I was at a networking group this week where a young entrepreneur made a presentation to a group of business owners and other savvy professionals. I was of the understanding that the entrepreneur was going to talk to us about how to attract people to an internet site. He did, but in the context of a sales presentation for his business, which I believe was generally not what the group in the room expected.

What followed was probably not what the entrepreneur expected either, as the group began to ask some very pointed questions as to what he was presenting us. Fortunately, the presenter was open to the questions, and proceeded to receive some extremely valuable lessons about business. Here are a few of the astute observations of the group.

“Name two ways that you are different from your competition?” A member of the group posed that question, and pointed out that most of the entrepreneur’s competitors would claim the same two differentiators. The lesson here is differentiation is more than just a few ideas. Differentiation is based on capabilities and knowledge that you possess that gives you an advantage in the marketplace. To understand how you are different than your competition requires careful research of your market and customers (actual and potential) and an in depth understanding of the capabilities needed to deliver to them.

“Who are your customers?” One of the very keen observations of a member of the group, was that, while the entrepreneur wished to expand on their customer base, was he really clear on what his current customer channels were, and why they were working? In particular, had he done enough to take advantage of this channel fully? One of the reasons why his current main channel was working so well was that his referrals were coming from people that were doing technical work. Would other channels less familiar with the technical nature of the entrepreneur’s work be as fruitful?

“Watch the technical language!” The young entrepreneur came from a technical background, and technical language rolled off his tongue easily. A number of members in the group pointed out that they did not understand what he was talking about. What the entrepreneur needed to do was talk about the benefits that the technology offered his clients, rather than talk about the technology itself.

“When speaking to a group, take charge of the room!” Sitting in a chair, the picture of laid back competence, the entrepreneur did not convey any energy to the group he was addressing. He got the point when one member of the group told him to stand up, now; and he did! Dispassionate speaking may work at a scientific conference, but you need to convey energy, confidence and emotion when you are selling. Your humble correspondent also brought up a few of the points about telling a story when speaking to a group, including a main character, conflict and resolution (see my Blog “Telling Your Story”).

After the session, I mentioned to another member of the group that perhaps we should send the entrepreneur an invoice for consulting for all the valuable information that he had received. If the young entrepreneur follows only a portion of the powerful information proffered, he should see an increase in his success as a business owner. Someday, he may even by one of the “savvy” members of that group!
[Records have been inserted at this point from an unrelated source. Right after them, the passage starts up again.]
Lemma stored_cell g hour day row z :
  g !! hour = Some row -> row !! day = Some z -> (0 <= z < 2 ^ 53)%Z ->
  Scheduler.stored_state (stored_grid g) hour day = of_Z (z mod 3).
Proof.
  intros Hr Hz Hb. unfold Scheduler.stored_state, stored_grid. cbn [Scheduler.item Json.truthy].
  change (map ?f g) with (f <$> g). rewrite list_lookup_fmap, Hr. cbn [fmap option_fmap option_map default from_option andb Json.truthy].
  change (id ?x) with x. cbn [Json.truthy Scheduler.item]. change (map ?f row) with (f <$> row). rewrite list_lookup_fmap, Hz.
  cbn [fmap option_fmap option_map default from_option]. change (id ?x) with x. cbv beta iota. by apply num_rem_of_Z.
Qed.

Lemma stored_week g : week g ->
  map (fun hour => map (Scheduler.stored_state (stored_grid g) hour) (seq 0 7)) (seq 0 24) = map (map of_Z) g.
Proof.
  intros [Hl Hg]. rewrite <- Hl. apply map_seq. intros hour row Hr.
  rewrite Forall_lookup in Hg. destruct (Hg _ _ Hr) as [Hl7 Hz]. rewrite <- Hl7. apply map_seq. intros day z Hd.
  rewrite Forall_lookup in Hz. specialize (Hz _ _ Hd). rewrite (stored_cell g hour day row z) by (done || lia).
  by rewrite Z.mod_small.
Qed.

Lemma sent_week g : Json.JArr (map (fun row => Json.JArr (map (fun n => jnum n) row)) (map (map of_Z) g)) = stored_grid g.
Proof. unfold stored_grid. rewrite map_map. f_equal. apply map_ext. intros row. by rewrite map_map. Qed.

Lemma limit_given z f : (Z.abs z < 2 ^ 52)%Z -> field_number (give (Json.value (jint z) (jint (-1))) f) (of_Z (-1)) = of_Z z.
Proof. apply give_number. Qed.

#[global, refine] Instance scheduler_settings : Settings Scheduler.fields Scheduler.edit := {
  settings := bool * list (list Z) * (Z * Z * Z * Z * Z);
  encode '(on, g, (d, u, a, ad, au)) :=
    [("enabled", jbool on); ("button_state", stored_grid g); ("low_down", jint d); ("low_up", jint u); ("low_active", jint a);
     ("low_active_down", jint ad); ("low_active_up", jint au)];
  fits _ '(on, g, (d, u, a, ad, au)) := week g /\ Forall (fun z => Z.abs z < 2 ^ 52)%Z [d; u; a; ad; au]
}.
Proof.
  intros [[on g] [[[[d u] a] ad] au]] o f [Hg Hf] _ Ho. rewrite !Forall_cons in Hf. destruct Hf as (Hd & Hu & Ha & Had & Hau & _).
  assert (G : forall k v, oget k o = Some v -> Json.get k o = v) by (intros k v Hv; unfold Json.get; by rewrite Hv).
  cbn [load Scheduler.page]. unfold Scheduler.load. change (Json.dict_of (Json.JObj o)) with (Some o). cbn [mbind option_bind].
  rewrite (G "enabled" _ (Ho "enabled" _ eq_refl)), (G "button_state" _ (Ho "button_state" _ eq_refl)), (G "low_down" _ (Ho "low_down" _ eq_refl)),
    (G "low_up" _ (Ho "low_up" _ eq_refl)), (G "low_active" _ (Ho "low_active" _ eq_refl)), (G "low_active_down" _ (Ho "low_active_down" _ eq_refl)),
    (G "low_active_up" _ (Ho "low_active_up" _ eq_refl)).
  eexists. split; [reflexivity|]. eapply shown_written; [exact Ho|].
  cbn [apply Scheduler.page snd]. unfold Scheduler.onApply, Scheduler.repaint.
  cbn [Scheduler.enabled Scheduler.grid Scheduler.low_down Scheduler.low_up Scheduler.low_active Scheduler.low_active_down Scheduler.low_active_up].
  rewrite (stored_week g Hg), !limit_given, is_true_bool by done. unfold Checkbox.setValue. cbn [fst Checkbox.getValue Checkbox.checked Checkbox.is_checked].
  by rewrite sent_week.
Defined.
(** [onSwitched] *)
Definition switch_group (fs : obj Form.field) (g : string * list string) : obj Form.field :=
  let on := Form.on g.1 fs in
  foldl (fun fs name => Form.change name (Form.setDisabled (negb on)) fs) fs g.2.
Definition is_remove (v : Json.json) : bool := match v with jstr s => bool_decide (s = "remove") | _ => false end.
Definition removing (fs : obj Form.field) : bool :=
  match oget "stuck_action" fs with Some f => is_remove (Form.getValue f) | None => false end.
Definition switched (w : state) : state :=
  let fs := foldl switch_group (form w) GROUPS in
  let on := Form.on "apply_stuck" fs in
  let remove := removing fs in
  let fs := Form.change "stuck_label" (Form.setDisabled (negb on || remove)) fs in
  let fs := Form.change "stuck_remove_data" (Form.setDisabled (negb on || negb remove)) fs in
  mk (label w) fs (visible w) (on && remove && Form.on "stuck_remove_data" fs) (flight w).

Definition with_form (fs : obj Form.field) (w : state) : state := mk (label w) fs (visible w) (stuckWarning w) (flight w).
#[global] Instance form_window : FormWindow state := {
  fields := form;
  with_fields := with_form;
  listens name := bool_decide (name ∈ ["apply_max"; "apply_queue"; "apply_move_completed"; "apply_stuck"; "stuck_remove_data"]);
  onSwitched := switched
}.
(* ===== verification/TrackerSettings.v ===== *)
(** * Deluge.TrackerSettingsWindow

    The rules of a tracker: the form built from [RULES], the preview of what it
    would do, the calls it is filled from, and the entry it writes back with
    [core.set_config].  [Sweep] is what the daemon decides once a minute about
    the moves and removals the preview foretells (tracker.rs, mod.rs and label.rs
    of the daemon). *)

From stdpp Require Import base list strings sorting.
From Stdlib Require Import Lia ZArith.
From S2P Require Import Prelude JsNum JsString JsValue Integers ExtCore Fields Settings Formatters Collection Forms Register.

Local Open Scope nat_scope.

Module Rules.

(** A field of [RULES]: its name, what it is made as, the [value] and [dflt] of
    its entry, the field it [needs], and whether it has a line to [warn] with. *)
Record spec := mkspec {
  name : string; field : Form.field; value : Json.json; dflt : Json.json; needs : option string; warn : bool
}.
Record rule := mkrule { key : string; specs : list spec }.

Definition check : Form.field := Form.FCheck (Checkbox.mk false false).
Definition text : Form.field := Form.FText (TextField.mk "" "" false).
Definition delay : Form.field := Form.FDelay Duration.create.
Definition limit (precision : nat) : Form.field :=
  Form.FNumber (NumberField.mk precision (of_Z (-1)) (of_Z 9999999) (pint (-1)) false).

Definition RULES : list rule :=
  [mkrule "auto_limit"
     [mkspec "max_download_speed" (limit 1) (jint (-1)) Json.undef None false;
      mkspec "max_upload_speed" (limit 1) (jint (-1)) Json.undef None false;
      mkspec "max_connections" (limit 0) (jint (-1)) Json.undef None false;
      mkspec "max_upload_slots" (limit 0) (jint (-1)) Json.undef None false];
   mkrule "auto_label"
     [mkspec "label" text Json.undef Json.undef None false;
      mkspec "label_on_add" check Json.undef (jbool true) None false;
      mkspec "label_when_done" check Json.undef Json.undef None false;
      mkspec "label_after_hours" delay (jint 0) Json.undef (Some "label_when_done") false];
   mkrule "auto_move"
     [mkspec "move_path" text Json.undef Json.undef None false;
      mkspec "move_after_hours" delay (jint 0) Json.undef None false];
   mkrule "auto_remove"
     [mkspec "remove_after_hours" delay (jint 0) Json.undef None false;
      mkspec "remove_data" check Json.undef Json.undef None true]].

(** [defaultOf] *)
Definition defaultOf (s : spec) : Json.json :=
  match dflt s with
  | Json.JPrim PUndef =>
      if Form.is_check (field s) then jbool false
      else if Form.isNumber (field s) then Json.or (value s) (jint 0)
      else jstr ""
  | d => d
  end.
3 thoughts on “Sound Advice

  1. Sound advice indeed; thanks Kevin.

    “Name two ways that you are different from your competition” is one of the best questions one can ask in strategy development and positioning…. and adding either: “in ways that your competitors will not also define their uniqueness” or “in ways that your customers would classify you” helps too.

  2. Kevin, great job of summarizing what was heard. It was clearly different from what the entrepreneur thought he was saying. The white hairs can still compete with the brown hairs!!!!!

  3. Once again the lack of a written marketing plan along with an executive marketing summary raises its ugly head. Those questions have been around for years and help to create focus around the marketing message. Effective marketing is the Achilles heel for probably 75% of all small businesses and probably 50% of all mid-size businesses.